Saved entries:
□ □ □ □

#[export] Instance memory_laws : RedisLaws memory.
Proof.
  assert (∀ m k t f b, live (mkMemory (<[k := (t, f)]> (store m)) (clock m) (tokens m) (script m)) = b →
    changes k (until f t) m (mkMemory (<[k := (t, f)]> (store m)) (clock m) (tokens m) (script m))) as Hins.
  { intros m k v f _ _. split; [done|]. split; [done|]. intros k' t _. simpl. unfold live. simpl.
    destruct (String.eqb_spec k' k) as [->|]; [by rewrite lookup_insert_eq|by rewrite lookup_insert_ne]. }
  split; simpl; unfold passes; simpl.
  - done.
  - intros k v ttl m Httl. destruct (live m k (clock m)); [done|]. split; [done|]. simpl. by eapply Hins.
  - intros k m. split; [done|]. split; [done|]. intros k' t _. simpl. unfold live. simpl.
    destruct (String.eqb_spec k' k) as [->|]; [by rewrite lookup_delete_eq|by rewrite lookup_delete_ne].
  - intros k ms v m -> Hms. by eapply Hins.
  - done.
  - done.
  - intros d m. split; [|lia]. split; [lia|]. split; [lia|]. done.
Qed.

(** One caller holds the lock, loses the reply of an extension, and another
    cannot acquire it until the time the first relies on has passed. *)
Definition empty_memory : memory := mkMemory ∅ 0 0 [].
Definition no_owners : owners memory := mkOwners empty_memory [] [].

Lemma no_owners_ok : owners_ok no_owners.
Proof. split; simpl; [by intros h ?%elem_of_nil..|constructor]. Qed.

Definition leader : Lock * Time := (Lock.mk "cron:leader" "tok-0" (60 * Second), 60 * Second).
Definition one_owner : owners memory :=
  mkOwners (Acquire "cron:leader" (60 * Second) empty_memory).2 [leader] ["tok-0"].

Lemma lock_exclusive_witness :
  is_ok (Acquire "cron:leader" (60 * Second) (redis one_owner)).1 = false ∧ leader = leader.
Proof.
  split; [vm_compute; reflexivity|].
  apply (lock_exclusive no_owners one_owner); [apply no_owners_ok| |by left|by left|done|by vm_compute|by vm_compute].
  apply (owner_next no_owners no_owners); [apply owner_start|].
  assert (one_owner = mkOwners (redis one_owner) [(leader.1, server_now (redis one_owner) + kept_for (60 * Second))]
                        [(token empty_memory).1]) as -> by (vm_compute; reflexivity).
  apply (do_acquire no_owners "cron:leader" (60 * Second) (Ok leader.1)); [by vm_compute| |vm_compute; reflexivity].
  by intros ?%elem_of_nil.
Defined.

Lemma AcquireWait_ends_witness :
  ∃ r w', AcquireWait "cron:leader" (60 * Second) (3 * Second) Second (redis one_owner) = (Some r, w').
Proof. apply AcquireWait_ends; by vm_compute. Defined.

□ □ □ □

• **What needs to be done**: Only the last part of the records is wanted. Repeat it exactly, beginning at the line containing "Second) empty_memory).2 [leader]" and ending at the final line.

• **Reply to the task**:
  mkOwners (Acquire "cron:leader" (60 * Second) empty_memory).2 [leader] ["tok-0"].

Lemma lock_exclusive_witness :
  is_ok (Acquire "cron:leader" (60 * Second) (redis one_owner)).1 = false ∧ leader = leader.
Proof.
  split; [vm_compute; reflexivity|].
  apply (lock_exclusive no_owners one_owner); [apply no_owners_ok| |by left|by left|done|by vm_compute|by vm_compute].
  apply (owner_next no_owners no_owners); [apply owner_start|].
  assert (one_owner = mkOwners (redis one_owner) [(leader.1, server_now (redis one_owner) + kept_for (60 * Second))]
                        [(token empty_memory).1]) as -> by (vm_compute; reflexivity).
  apply (do_acquire no_owners "cron:leader" (60 * Second) (Ok leader.1)); [by vm_compute| |vm_compute; reflexivity].
  by intros ?%elem_of_nil.
Defined.

Lemma AcquireWait_ends_witness :
  ∃ r w', AcquireWait "cron:leader" (60 * Second) (3 * Second) Second (redis one_owner) = (Some r, w').
Proof. apply AcquireWait_ends; by vm_compute. Defined.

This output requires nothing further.